What is being asked
Look through the data below and extract, unchanged, the lines from the one that contains "apply lxor_inj in E. by apply u8_inj." to the one that contains "E%xor_shifted_inj; [|done|apply u32_is_u32..].", both included.

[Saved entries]
============
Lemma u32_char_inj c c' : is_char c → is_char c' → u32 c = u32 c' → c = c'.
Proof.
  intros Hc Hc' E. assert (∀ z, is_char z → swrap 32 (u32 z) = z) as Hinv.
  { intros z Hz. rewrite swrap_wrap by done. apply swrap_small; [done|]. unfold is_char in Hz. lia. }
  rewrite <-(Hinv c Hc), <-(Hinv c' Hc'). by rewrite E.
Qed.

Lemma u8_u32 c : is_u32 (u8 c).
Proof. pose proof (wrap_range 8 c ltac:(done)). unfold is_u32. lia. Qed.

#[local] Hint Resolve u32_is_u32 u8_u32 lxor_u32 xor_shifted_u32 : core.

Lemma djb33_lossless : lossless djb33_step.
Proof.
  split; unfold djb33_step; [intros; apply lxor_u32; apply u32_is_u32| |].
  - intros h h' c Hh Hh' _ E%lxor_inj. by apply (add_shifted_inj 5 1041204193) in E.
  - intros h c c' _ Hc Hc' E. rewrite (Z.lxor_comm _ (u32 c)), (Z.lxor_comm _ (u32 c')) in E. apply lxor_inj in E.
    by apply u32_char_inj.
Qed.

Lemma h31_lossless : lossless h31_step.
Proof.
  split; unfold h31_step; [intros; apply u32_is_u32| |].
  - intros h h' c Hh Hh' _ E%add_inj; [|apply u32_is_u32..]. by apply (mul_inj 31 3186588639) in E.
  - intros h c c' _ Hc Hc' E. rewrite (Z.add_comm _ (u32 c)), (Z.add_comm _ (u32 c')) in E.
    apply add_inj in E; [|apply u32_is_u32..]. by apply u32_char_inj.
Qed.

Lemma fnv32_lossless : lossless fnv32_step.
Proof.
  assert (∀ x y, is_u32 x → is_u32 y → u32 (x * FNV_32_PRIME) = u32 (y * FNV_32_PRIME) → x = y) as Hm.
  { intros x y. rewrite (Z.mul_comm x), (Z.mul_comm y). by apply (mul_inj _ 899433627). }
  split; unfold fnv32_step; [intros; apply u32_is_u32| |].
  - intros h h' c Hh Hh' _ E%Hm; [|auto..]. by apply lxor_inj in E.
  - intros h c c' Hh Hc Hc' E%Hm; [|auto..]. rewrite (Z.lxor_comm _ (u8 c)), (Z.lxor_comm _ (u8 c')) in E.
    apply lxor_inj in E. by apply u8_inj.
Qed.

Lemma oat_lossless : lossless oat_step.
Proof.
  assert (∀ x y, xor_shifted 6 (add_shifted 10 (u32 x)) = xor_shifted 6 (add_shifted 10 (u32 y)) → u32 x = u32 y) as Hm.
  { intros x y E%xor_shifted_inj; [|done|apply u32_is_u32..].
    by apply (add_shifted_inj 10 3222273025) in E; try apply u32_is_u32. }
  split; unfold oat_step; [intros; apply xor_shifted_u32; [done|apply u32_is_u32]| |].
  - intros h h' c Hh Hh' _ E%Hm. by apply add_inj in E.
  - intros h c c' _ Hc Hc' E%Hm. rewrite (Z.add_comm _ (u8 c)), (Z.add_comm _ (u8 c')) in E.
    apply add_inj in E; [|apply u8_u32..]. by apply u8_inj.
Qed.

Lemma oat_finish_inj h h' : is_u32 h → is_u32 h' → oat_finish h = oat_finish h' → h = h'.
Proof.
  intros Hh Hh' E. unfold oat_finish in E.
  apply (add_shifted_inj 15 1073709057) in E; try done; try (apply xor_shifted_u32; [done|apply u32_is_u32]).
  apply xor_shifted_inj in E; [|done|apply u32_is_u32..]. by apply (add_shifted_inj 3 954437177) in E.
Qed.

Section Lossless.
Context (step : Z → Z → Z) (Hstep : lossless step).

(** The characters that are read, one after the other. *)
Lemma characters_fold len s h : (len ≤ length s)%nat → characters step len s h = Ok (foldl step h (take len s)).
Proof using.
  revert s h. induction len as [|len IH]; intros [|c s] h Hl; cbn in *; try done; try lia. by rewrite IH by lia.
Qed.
============
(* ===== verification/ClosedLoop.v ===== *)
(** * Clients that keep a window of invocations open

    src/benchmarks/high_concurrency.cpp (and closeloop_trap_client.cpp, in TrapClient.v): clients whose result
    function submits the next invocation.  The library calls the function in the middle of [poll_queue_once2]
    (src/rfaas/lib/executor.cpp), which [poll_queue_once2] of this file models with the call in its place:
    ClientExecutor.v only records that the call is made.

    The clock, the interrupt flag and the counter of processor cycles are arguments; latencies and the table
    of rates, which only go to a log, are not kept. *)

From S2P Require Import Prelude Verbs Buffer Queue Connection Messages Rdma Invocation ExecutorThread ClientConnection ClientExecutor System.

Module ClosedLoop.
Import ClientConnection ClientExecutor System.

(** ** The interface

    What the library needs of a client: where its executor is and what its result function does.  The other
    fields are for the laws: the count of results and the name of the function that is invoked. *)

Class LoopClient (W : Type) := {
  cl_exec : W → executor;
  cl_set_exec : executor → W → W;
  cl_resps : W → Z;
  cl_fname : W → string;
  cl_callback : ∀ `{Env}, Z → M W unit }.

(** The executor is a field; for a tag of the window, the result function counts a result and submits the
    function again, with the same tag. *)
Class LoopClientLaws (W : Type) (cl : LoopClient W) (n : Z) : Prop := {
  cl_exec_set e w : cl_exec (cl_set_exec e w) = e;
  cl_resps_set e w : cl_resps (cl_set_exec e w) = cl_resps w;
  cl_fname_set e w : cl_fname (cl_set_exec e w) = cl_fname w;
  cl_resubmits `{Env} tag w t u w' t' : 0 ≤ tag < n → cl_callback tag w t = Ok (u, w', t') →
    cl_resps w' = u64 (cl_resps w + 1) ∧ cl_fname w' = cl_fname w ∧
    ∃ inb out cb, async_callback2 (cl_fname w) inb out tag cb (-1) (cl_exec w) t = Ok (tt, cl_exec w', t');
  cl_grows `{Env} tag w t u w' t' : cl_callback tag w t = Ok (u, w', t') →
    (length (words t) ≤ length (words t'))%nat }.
============
Completed exercise
    apply lxor_inj in E. by apply u8_inj.
Qed.

Lemma oat_lossless : lossless oat_step.
Proof.
  assert (∀ x y, xor_shifted 6 (add_shifted 10 (u32 x)) = xor_shifted 6 (add_shifted 10 (u32 y)) → u32 x = u32 y) as Hm.
  { intros x y E%xor_shifted_inj; [|done|apply u32_is_u32..].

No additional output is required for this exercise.